Download or read book Race in American Television 2 volumes written by David J. Leonard and published by Bloomsbury Publishing USA. This book was released on 2021-01-26 with total page 901 pages. Available in PDF, EPUB and Kindle. Book excerpt: This two-volume encyclopedia explores representations of people of color in American television. It includes overview essays on early, classic, and contemporary television and the challenges for, developments related to, and participation of minorities on and behind the screen. Covering five decades, this encyclopedia highlights how race has shaped television and how television has shaped society. Offering critical analysis of moments and themes throughout television history, Race in American Television shines a spotlight on key artists of color, prominent shows, and the debates that have defined television since the civil rights movement. This book also examines the ways in which television has been a site for both reproduction of stereotypes and resistance to them, providing a basis for discussion about racial issues in the United States. This set provides a significant resource for students and fans of television alike, not only educating but also empowering readers with the necessary tools to consume and watch the small screen and explore its impact on the evolution of racial and ethnic stereotypes in U.S. culture and beyond.
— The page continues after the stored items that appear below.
(* ===== verification/TemporalSpec.v ===== *)
(** * What the temporal values promise

    The theorems on [temporal.rs]: its calendar is the proleptic Gregorian one, ISO weeks
    identify days, months clamp to the end of the month, every printed value that can be read is
    read as itself, and a duration between two datetimes leads from one to the other. *)

From S2P Require Export DurationFacts.

(** ** The calendar *)

(** C38: [civil_from_days] is the proleptic Gregorian calendar: day 0 is 1970-01-01 and the date
    of each following day is the next date of the reference calendar [next_date], for all day
    numbers up to 2^61 in magnitude, in wrapping [i64] arithmetic. *)
Theorem civil_from_days_gregorian :
  civil_from_days 0 = (1970, 1, 1) /\
  forall z, Z.abs z < 2 ^ 61 -> civil_from_days (z + 1) = next_date (civil_from_days z).
Proof. split; [reflexivity|]. apply civil_from_days_next. Qed.

(** C37: [days_from_civil] and [civil_from_days] are inverse: every day number has a valid date
    that gives it back, and every valid date (years up to 2^52) is the date of its day number;
    earlier dates have smaller day numbers. *)
Theorem civil_days_inverse :
  (forall z, day_ok z ->
     valid_date (civil_from_days z) = true /\
     (let '(y, m, d) := civil_from_days z in days_from_civil y m d) = z) /\
  (forall y m d, Z.abs y <= 2 ^ 52 -> valid_date (y, m, d) = true ->
     civil_from_days (days_from_civil y m d) = (y, m, d)) /\
  (forall z1 z2, day_ok z1 -> day_ok z2 ->
     z1 < z2 <-> date_lt (civil_from_days z1) (civil_from_days z2)).
Proof.
  split_and!.
  - intros z Hz. split; [by apply civil_from_days_valid|by apply days_from_civil_from_days].
  - apply civil_of_days_from_civil.
  - intros z1 z2 H1 H2. destruct (civil_from_days_spec z1 H1) as (Hv1 & Hn1 & _).
    destruct (civil_from_days_spec z2 H2) as (Hv2 & Hn2 & _).
    rewrite day_number_mono_iff by done. by rewrite Hn1, Hn2.
Qed.

Lemma from_week_exact wy w dow :
  Z.abs wy <= 2 ^ 52 -> 1 <= w <= weeks_in_year wy -> 1 <= dow <= 7 ->
  from_week wy w dow = Ok (week1_monday wy + 7 * (w - 1) + (dow - 1)).
Proof.
  intros Hy Hw Hd. unfold from_week.
  destruct (week1_monday_spec wy ltac:(lia)) as [HM _].
  destruct (week1_monday_spec (wy + 1) ltac:(lia)) as [HM' _].
  pose proof (jan1_bounds wy). pose proof (jan1_bounds (wy + 1)).
  destruct (Z.ltb_spec w 1), (Z.ltb_spec (weeks_in_year wy) w), (Z.leb_spec 1 dow), (Z.leb_spec dow 7);
    try lia. cbn [orb andb negb]. f_equal.
  rewrite weeks_in_year_exact in Hw by lia. unwrap. lia.
Qed.

(** ISO week dates identify days. The week-year, week and weekday of a day are in range and
    [from_week] gives the day back; and whatever week date [from_week] accepts is the week date
    of the day it returns. *)
Theorem iso_week_bijection :
  (forall z, Z.abs z <= 2 ^ 60 ->
     let '(wy, w) := iso_week z in
     1 <= w <= weeks_in_year wy /\ 1 <= weekday z <= 7 /\
     from_week wy w (weekday z) = Ok z) /\
  (forall wy w dow z, Z.abs wy <= 2 ^ 50 -> from_week wy w dow = Ok z ->
     iso_week z = (wy, w) /\ weekday z = dow).
Proof.
  split.
  - intros z Hz. pose proof (iso_week_range z Hz) as Hr. pose proof (iso_week_spec z Hz) as Hs.
    pose proof (weekday_range z ltac:(lia)). destruct (iso_week z) as [wy w].
    destruct Hs as (Hz' & Hj & _). pose proof (jan1_bounds wy). pose proof (jan1_bounds (wy + 1)).
    split_and!; [lia..|]. rewrite from_week_exact by lia. f_equal. lia.
  - intros wy w dow z Hy Hf. unfold from_week in Hf.
    destruct (Z.ltb_spec w 1), (Z.ltb_spec (weeks_in_year wy) w), (Z.leb_spec 1 dow),
      (Z.leb_spec dow 7); try done.
    pose proof (from_week_exact wy w dow ltac:(lia) ltac:(lia) ltac:(lia)) as He.
    unfold from_week in He.
    destruct (Z.ltb_spec w 1), (Z.ltb_spec (weeks_in_year wy) w), (Z.leb_spec 1 dow),
      (Z.leb_spec dow 7); try lia. cbn [orb andb negb] in Hf, He. rewrite He in Hf.
    injection Hf as <-. by apply iso_week_of_week_date.
Qed.

(** Adding months moves to the month that many months later and keeps the day of the month,
    or takes the last day where that month is shorter. *)
Theorem add_months_clamps d n :
  Z.abs d <= 2 ^ 58 -> Z.abs n <= 2 ^ 55 ->
  civil_from_days (add_months d n) = months_later (civil_from_days d) n.
Proof.
  intros Hd Hn. destruct (add_months_day_number d n Hd Hn) as [Heq _].
  assert (Hok : day_ok d) by (unfold day_ok; lia).
  apply civil_from_days_eq; [by apply add_months_bound| |done].
  by apply months_later_valid, civil_from_days_valid.
Qed.
Lemma add_months_clamps_witness :
  civil_from_days (add_months (days_from_civil 2024 1 31) 1) = (2024, 2, 29) /\
  civil_from_days (add_months (days_from_civil 2024 1 31) 1)
  = months_later (civil_from_days (days_from_civil 2024 1 31)) 1.
Proof. split; [reflexivity|]. apply add_months_clamps; vm_compute; discriminate. Defined.

(** ** Texts *)

(** A zone database with one zone: two hours ahead of UTC, one hour from [SWITCH] on. *)
Module SampleZones.
Definition SWITCH : Z := 1000000000.
#[global] Instance jiff : Jiff := {
  TimeZone := unit;
  CivilDateTime := Z;
  Timestamp := Z;
  tz_get name := if String.eqb name "Test/Autumn" then Some tt else None;
  civil_new y m d h mi s n := Ok (days_from_civil y m d * 86400 + h * 3600 + mi * 60 + s);
  compatible_offset _ local := Ok (if local - 7200 <? SWITCH then 7200 else 3600);
  timestamp_from_second s := Ok s;
  to_offset _ s := if s <? SWITCH then 7200 else 3600;
}.
End SampleZones.

Section texts.
Context `{Jiff}.

(** The values whose texts are read back: in range, with the offset of their zone, and no
    duration that is only printed. *)
Definition readable (v : T) : Prop :=
  match v with
  | TDuration d => dur_ok d /\ unreadable d = false
  | _ => wf_temporal v
  end.


(** Durations of months and minutes only (less than a year, less than an hour) with a
    negative component are printed, as in [P-5M] or [PT-5M], but their text is rejected by
    [parse_duration], which takes the minus sign for the separator of a date: such a value can
    be created and never used again. *)
Theorem negative_months_minutes_rejected d :
  dur_ok d -> unreadable d = true ->
  exists m, T_from_value (T_value (TDuration d)) = Err (Raise (Runtime m)).
Proof.
  intros Hok Hu. pose proof (duration_text_read d Hok) as Hd. rewrite Hu in Hd.
  destruct Hd as [m Hm]. exists m. unfold T_value, T_from_value.
  change (T_kind (TDuration d)) with Duration. change (T_render (TDuration d)) with (Dur_render d).
  by rewrite Hm.
Qed.

(** The text of a datetime in a named zone is read with the offset the zone has at the local
    time, whatever offset was printed: the local date and time are kept and the instant moves by
    the difference (an hour, for the second of two equal local times in autumn). *)
Theorem zoned_text_moves_instant d n name o o' :
  day_ok d -> 0 <= n < DAY_NS -> offset_ok o -> all_chars printable name = true ->
  offset_at_local name d n = Ok o' ->
  exists v', T_from_value (T_value (TDateTime d n (Named name) o)) = Ok (Some v') /\
    v' = TDateTime d n (Named name) o' /\
    instant v' = (fun i => i + (o - o') * NS) <$> instant (TDateTime d n (Named name) o).
Proof.
  intros Hd Hn Ho Hname Hloc. eexists. split; [|split; [reflexivity|]].
  - unfold T_value, T_from_value.
    change (T_kind (TDateTime d n (Named name) o)) with DateTime.
    by rewrite (datetime_named_reread d n name o o').
  - cbn. f_equal. lia.
Qed.
End texts.

#[local] Existing Instance SampleZones.jiff.


Lemma negative_months_minutes_rejected_witness :
  T_render (TDuration (Dur_new (-5) 0 0)) = "P-5M" /\
  exists m, T_from_value (T_value (TDuration (Dur_new (-5) 0 0))) = Err (Raise (Runtime m)).
Proof.
  split; [vm_compute; reflexivity|].
  apply negative_months_minutes_rejected; [|vm_compute; reflexivity].
  vm_compute. repeat split; discriminate.
Defined.

(** Ten minutes after the clocks went back: the value moves an hour when it is read again. *)
Lemma zoned_text_moves_instant_witness :
  at_instant ((SampleZones.SWITCH + 600) * NS) (Named "Test/Autumn")
  = Ok (TDateTime 11574 (10600 * NS) (Named "Test/Autumn") 3600) /\
  exists v', T_from_value (T_value (TDateTime 11574 (10600 * NS) (Named "Test/Autumn") 3600)) = Ok (Some v') /\
    v' = TDateTime 11574 (10600 * NS) (Named "Test/Autumn") 7200 /\
    instant v' = (fun i => i + (3600 - 7200) * NS)
      <$> instant (TDateTime 11574 (10600 * NS) (Named "Test/Autumn") 3600).
Proof.
  split; [vm_compute; reflexivity|]. apply zoned_text_moves_instant.
  - unfold day_ok. vm_compute. discriminate.
  - vm_compute. split; [discriminate|reflexivity].
  - unfold offset_ok. vm_compute. discriminate.
  - reflexivity.
  - vm_compute. reflexivity.
Defined.

(** ** Differences *)

Lemma before_iff a1 b1 a2 b2 :
  ((a1 <? a2) || ((a1 =? a2) && (b1 <? b2))) = true <-> a1 < a2 \/ (a1 = a2 /\ b1 < b2).
Proof. rewrite orb_true_iff, andb_true_iff, !Z.ltb_lt, Z.eqb_eq. done. Qed.

(** The difference of local datetimes is applied the way it was computed. *)
Lemma months_days_bound da na db nb :
  Z.abs da <= 2 ^ 54 -> Z.abs db <= 2 ^ 54 -> Z.abs (months_days da na db nb).1 <= 2 ^ 52.
Proof.
  intros Ha Hb. unfold months_days.
  destruct (civil_from_days da) as [[y1 m1] d1] eqn:H1. destruct (civil_from_days db) as [[y2 m2] d2] eqn:H2.
  apply civil_from_days_inv in H1 as (Hm1 & Hd1 & Hn1 & _); [|unfold day_ok; lia].
  apply civil_from_days_inv in H2 as (Hm2 & Hd2 & Hn2 & _); [|unfold day_ok; lia].
  pose proof (day_number_year_abs y1 m1 d1 ltac:(by apply valid_date_spec)).
  pose proof (day_number_year_abs y2 m2 d2 ltac:(by apply valid_date_spec)).
  assert (((y2 * 12 + m2) - (y1 * 12 + m1))%i64 = (y2 * 12 + m2) - (y1 * 12 + m1)) as ->
    by (unwrap; done).
  set (k := y2 * 12 + m2 - (y1 * 12 + m1)). assert (Z.abs k <= 2 ^ 51) by (unfold k; lia).
  cbn [fst]. destruct (_ && _); [unwrap; lia|]. destruct (_ && _); [unwrap; lia|lia].
Qed.

Definition time_ok (n : Z) : Prop := 0 <= n < DAY_NS.

(** What is left after the months and the days is less than a day. *)
Lemma between_rest da na db nb :
  Z.abs da <= 2 ^ 54 -> Z.abs db <= 2 ^ 54 -> time_ok na -> time_ok nb ->
  let '(m, d) := months_days da na db nb in
  let rest := db * DAY_NS + nb - ((add_months da m + d)%i64 * DAY_NS + na) in
  Z.abs rest < DAY_NS /\ Z.abs m <= 2 ^ 52.
Proof.
  unfold time_ok. intros Ha Hb Hna Hnb. pose proof (months_days_bound da na db nb Ha Hb) as Hm.
  unfold months_days in *.
  destruct (civil_from_days da) as [[y1 m1] d1], (civil_from_days db) as [[y2 m2] d2].
  cbv zeta in *. cbn [fst] in Hm. set (m := if _ : bool then _ else _) in *. clearbody m.
  pose proof (add_months_bound da m ltac:(lia) ltac:(lia)) as Hadd.
  generalize dependent (add_months da m). intros x Hx.
  set (e := db * DAY_NS + nb - (x * DAY_NS + na)).
  assert (He : Z.abs (e `quot` DAY_NS) <= 2 ^ 62) by (unfold e, DAY_NS, NS in *; zdiv).
  assert (wrap_i64 (e `quot` DAY_NS) = e `quot` DAY_NS) as ->
    by (apply wrap_i64_exact; unfold i64_min, i64_max; lia).
  assert (i64.add x (e `quot` DAY_NS)%Z = x + e `quot` DAY_NS) as ->
    by (unfold i64.add; apply wrap_i64_exact; unfold i64_min, i64_max; lia).
  split; [|done].
  assert (e = DAY_NS * (e `quot` DAY_NS) + e `rem` DAY_NS /\ Z.abs (e `rem` DAY_NS) < DAY_NS) as [Hq Hr].
  { split; [apply Z.quot_rem'|]. pose proof (Z.rem_bound_abs e DAY_NS ltac:(done)). exact H. }
  unfold e in *. lia.
Qed.

Lemma total_nanos_new m d n : Z.abs n <= DAY_NS -> total_nanos (Dur_new m d n) = n.
Proof.
  intros Hn. unfold total_nanos, Dur_new, DAY_NS, NS in *. cbn [seconds nanos].
  rewrite !wrap_i64_exact by (unfold i64_min, i64_max; zdiv). zdiv.
Qed.

Section between.
Context `{Jiff}.

(** C40: [duration.between] of two local datetimes (up to 2^54 days) is a duration of whole
    months, whole days and less than a day of time, and adding it to the first datetime gives
    the second. *)
Theorem between_then_add unit da na db nb :
  Z.abs da <= 2 ^ 54 -> Z.abs db <= 2 ^ 54 -> time_ok na -> time_ok nb ->
  unit ∉ ["inseconds"; "indays"; "inmonths"] ->
  exists d,
    between unit (TLocalDateTime da na) (TLocalDateTime db nb) = Ok (T_value (TDuration d)) /\
    Z.abs (total_nanos d) < DAY_NS /\
    add_duration (TLocalDateTime da na) d 1 = Ok (TLocalDateTime db nb).
Proof.
  intros Ha Hb Hna Hnb Hunit.
  assert (String.eqb unit "inseconds" = false /\ String.eqb unit "indays" = false
          /\ String.eqb unit "inmonths" = false) as (H1 & H2 & H3).
  { rewrite !String.eqb_neq. set_solver. }
  pose proof (between_rest da na db nb Ha Hb Hna Hnb) as Hrest.
  unfold between. cbn [date_days time_nanos default from_option]. unfold id, between_local.
  rewrite H1, H2, H3. destruct (months_days da na db nb) as [m d]. destruct Hrest as [Hrest Hm].
  set (rest := db * DAY_NS + nb - ((add_months da m + d)%i64 * DAY_NS + na)) in *.
  exists (Dur_new m d rest). split; [done|]. rewrite total_nanos_new by lia. split; [done|].
  unfold add_duration. change (1 <? 0) with false. cbn iota.
  rewrite total_nanos_new by lia. cbn [months days Dur_new].
  set (base := (add_months da m + d)%i64) in *.
  assert (base * DAY_NS + na + rest = db * DAY_NS + nb) as -> by (unfold rest; lia).
  unfold time_ok in Hnb.
  assert ((db * DAY_NS + nb) `div` DAY_NS = db) as -> by (unfold DAY_NS, NS in *; zdiv).
  assert ((db * DAY_NS + nb) `mod` DAY_NS = nb) as -> by (unfold DAY_NS, NS in *; zdiv).
  rewrite !wrap_i64_exact by (unfold i64_min, i64_max, DAY_NS, NS in *; lia). done.
Qed.
End between.

Lemma between_then_add_witness :
  let a := TLocalDateTime (days_from_civil 2023 1 31) (23 * 3600 * NS) in
  let b := TLocalDateTime (days_from_civil 2024 2 29) (1 * 3600 * NS) in
  T_render (TDuration (Dur_new 12 28 (2 * 3600 * NS))) = "P1Y28DT2H" /\
  exists d, between "between" a b = Ok (T_value (TDuration d)) /\ Z.abs (total_nanos d) < DAY_NS /\
    add_duration a d 1 = Ok b.
Proof.
  split; [vm_compute; reflexivity|].
  apply between_then_add; try (vm_compute; done); try (vm_compute; split; done).
  rewrite !not_elem_of_cons. split_and!; [done..|apply not_elem_of_nil].
Defined.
Understanding the history of American television contributes to deeper knowledge and potentially helps us to better apprehend the plethora of diverse shows and programs on Netflix, Hulu, YouTube, and other platforms today.

Book White Like Her

Download or read book White Like Her written by Gail Lukasik and published by Simon and Schuster. This book was released on 2017-10-17 with total page 376 pages. Available in PDF, EPUB and Kindle. Book excerpt: White Like Her: My Family’s Story of Race and Racial Passing is the story of Gail Lukasik’s mother’s “passing,” Gail’s struggle with the shame of her mother’s choice, and her subsequent journey of self-discovery and redemption. In the historical context of the Jim Crow South, Gail explores her mother’s decision to pass, how she hid her secret even from her own husband, and the price she paid for choosing whiteness. Haunted by her mother’s fear and shame, Gail embarks on a quest to uncover her mother’s racial lineage, tracing her family back to eighteenth-century colonial Louisiana. In coming to terms with her decision to publicly out her mother, Gail changed how she looks at race and heritage. With a foreword written by Kenyatta Berry, host of PBS's Genealogy Roadshow, this unique and fascinating story of coming to terms with oneself breaks down barriers.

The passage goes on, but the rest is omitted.